Published 10:01 am Wednesday, November 5, 2014

As of the writing of this editorial, we do not yet know the winner of the Mark Warner versus Ed Gillespie contest for Warner’s United States Senate seat. Yet we do feel confident projecting that come Wednesday morning there will be one clear winner in this campaign — and that will be the television viewers who have endured months of mud-slinging and name-calling by both sides.

Political television advertisements can be used by a candidate to do one of two things, either inform the public of his or her virtues or inform the public of his or her opponents’ flaws. In today’s political climate, the former is usually abandoned early in a contest in favor of mercilessly employing the latter. We have difficulty recalling the last time one of the candidates actually gave us a meaningful reason to give them our vote, other than the fact that by doing so we would not be wasting our vote on his opponent.

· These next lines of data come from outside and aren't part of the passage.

(** * Metrics extraction of the FY2025 research dashboard ([app.py])

    A shallow embedding of [load_data] from [app.py]: the three regular
    expression searches, the conversion of the captured numerals with
    [float], the defaults, the two ratios rounded with [round(_, 2)], the
    difference [rev - az], the two ways the function returns
    ([(record, None)] and [(None, message)]), and the one-entry cache that
    [@st.cache_data] puts in front of it.

    Numbers are Python floats, that is IEEE 754 binary64 values.  They are
    modelled with the Standard Library's [spec_float] (no primitive floats,
    no axioms): division, multiplication and subtraction are [SFdiv],
    [SFmul] and [SFsub] at precision 53 and maximal exponent 1024.

    Text is a [string]: a sequence of characters with code points 0..255,
    read as the first 256 code points of a Python [str].  The character
    classes [\s], [\d] and [.] are the ones Python's [re] module uses on
    [str] patterns, cut down to that range. *)

From Stdlib Require Import ZArith List Bool Ascii String Lia.
From Stdlib Require Import SpecFloat.
Import ListNotations.

Local Open Scope string_scope.
Local Open Scope Z_scope.

(** ** Binary64 values *)

Module Float.

Definition prec : Z := 53.
Definition emax : Z := 1024.

Definition float := spec_float.

Definition div : float -> float -> float := SFdiv prec emax.
Definition mul : float -> float -> float := SFmul prec emax.
Definition sub : float -> float -> float := SFsub prec emax.
Definition leb : float -> float -> bool := SFleb.

Definition zero : float := S754_zero false.

(** [x == 0.0]: true of both signed zeros, false of everything else. *)
Definition is_zero (x : float) : bool :=
  match x with
  | S754_zero _ => true
  | _ => false
  end.

(** [0.0 <= x], the reading of "x >= 0" on floats: false of NaN and of
    every negative value, true of [+inf]. *)
Definition nonneg (x : float) : bool := leb zero x.

(** The binary64 value nearest to the rational [p / q] (round to nearest,
    ties to even), with sign [s].  This is the rounding step of [SFdiv],
    used on numerators and denominators of any size: it is what a correctly
    rounded decimal-to-binary conversion ([strtod]) computes. *)
Definition nearest (s : bool) (p q : positive) : float :=
  let '(m, e, l) := SFdiv_core_binary prec emax (Zpos p) 0 (Zpos q) 0 in
  binary_round_aux prec emax s m e l.

(** The integer nearest to [p / q], ties to even. *)
Definition round_half_even (p : Z) (q : positive) : Z :=
  let '(d, r) := Z.div_eucl p (Zpos q) in
  match Z.compare (2 * r) (Zpos q) with
  | Lt => d
  | Gt => d + 1
  | Eq => if Z.even d then d else d + 1
  end.

(** [round(x, 2)] of a float: NaN and the infinities round to themselves;
    a finite [x] is converted to the decimal with two digits after the
    point that is nearest to its exact value (ties to even), and that
    decimal is converted back to the nearest float.  A value that rounds to
    no hundredths at all gives a zero of the sign of [x]. *)
Definition round2 (x : float) : float :=
  match x with
  | S754_finite s m e =>
      let '(p, q) :=
        match e with
        | Zneg k => (Zpos m * 100, Pos.pow 2 k)
        | _ => (Zpos m * 2 ^ e * 100, 1%positive)
        end in
      match round_half_even p q with
      | Zpos n => nearest s n 100
      | _ => S754_zero s
      end
  | _ => x
  end.

Definition pow10 (k : N) : positive :=
  match k with
  | N0 => 1
  | Npos p => Pos.pow 10 p
  end.

(** The float nearest to the non-negative decimal [n / 10^k]. *)
Definition of_decimal (n : N) (k : N) : float :=
  match n with
  | N0 => S754_zero false
  | Npos p => nearest false p (pow10 k)
  end.

End Float.

Import Float.

(** ** Regular expressions

    The three patterns of [load_data] use literal characters, the classes
    [\s], [[\d.]] and [.], the greedy star, the lazy star [*?] and one
    capturing group around a greedy [+].  [regex] is that fragment, and
    [match_here] is a backtracking matcher for it with the priorities of
    Python's [re]: a greedy repetition tries the longest run first, a lazy
    one the shortest, and the first alternative that lets the rest of the
    pattern match wins. *)

Module Re.

Inductive atom : Type :=
  | Char (c : ascii)   (* a literal character *)
  | Space              (* \s *)
  | NumChar            (* [\d.] *)
  | Dot.               (* . without DOTALL: anything but a line feed *)

Definition code (c : ascii) : N := N_of_ascii c.

(** [\s] on a [str] pattern is [str.isspace]: below code point 256 these
    are tab, line feed, vertical tab, form feed, carriage return, the four
    separators 28..31, space, next line (133) and no-break space (160). *)
Definition is_space (c : ascii) : bool :=
  let n := code c in
  ((9 <=? n) && (n <=? 13) || (28 <=? n) && (n <=? 32)
   || (n =? 133) || (n =? 160))%N.

(** [\d]: below code point 256 the decimal digits are [0] to [9]. *)
Definition is_digit (c : ascii) : bool :=
  let n := code c in ((48 <=? n) && (n <=? 57))%N.

Definition is_numchar (c : ascii) : bool :=
  is_digit c || Ascii.eqb c ".".

Definition atom_matches (a : atom) (c : ascii) : bool :=
  match a with
  | Char c' => Ascii.eqb c c'
  | Space => is_space c
  | NumChar => is_numchar c
  | Dot => negb (Ascii.eqb c "010")
  end.

Inductive node : Type :=
  | One (a : atom)         (* a *)
  | Star (a : atom)        (* a*   greedy *)
  | StarLazy (a : atom)    (* a*?  lazy *)
  | GroupPlus (a : atom).  (* (a+) capturing, greedy *)

Definition regex := list node.

(** [match_here r s]: match [r] at the start of [s]; on success the
    captured groups, in order of appearance. *)
Fixpoint match_here (r : regex) : string -> option (list string) :=
  match r with
  | [] => fun _ => Some []
  | One a :: r' => fun s =>
      match s with
      | String c s' => if atom_matches a c then match_here r' s' else None
      | EmptyString => None
      end
  | Star a :: r' =>
      fix star (s : string) : option (list string) :=
        match s with
        | String c s' =>
            if atom_matches a c then
              match star s' with
              | Some g => Some g
              | None => match_here r' s
              end
            else match_here r' s
        | EmptyString => match_here r' s
        end
  | StarLazy a :: r' =>
      fix lazy (s : string) : option (list string) :=
        match match_here r' s with
        | Some g => Some g
        | None =>
            match s with
            | String c s' => if atom_matches a c then lazy s' else None
            | EmptyString => None
            end
        end
  | GroupPlus a :: r' =>
      (* [more s]: after at least one character of the group, the rest of
         the group's text and the later groups *)
      let more :=
        fix more (s : string) : option (string * list string) :=
          let stop :=
            match match_here r' s with
            | Some g => Some (EmptyString, g)
            | None => None
            end in
          match s with
          | String c s' =>
              if atom_matches a c then
                match more s' with
                | Some (cap, g) => Some (String c cap, g)
                | None => stop
                end
              else stop
          | EmptyString => stop
          end in
      fun s =>
        match s with
        | String c s' =>
            if atom_matches a c then
              match more s' with
              | Some (cap, g) => Some (String c cap :: g)
              | None => None
              end
            else None
        | EmptyString => None
        end
  end.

We learned from the Gillespie campaign that Warner is an Obama sycophant who voted with the president an astounding 97 percent of the time, including when he astoundingly supported Obamacare. For their part, the Warner campaign did a masterful job drilling into our collective consciousness that Gillespie is a Republican attack dog that lobbied on behalf of such evil empires as Enron while lining his pockets with the spoils of our own misfortunes.

The whole thing is enough to make one sick.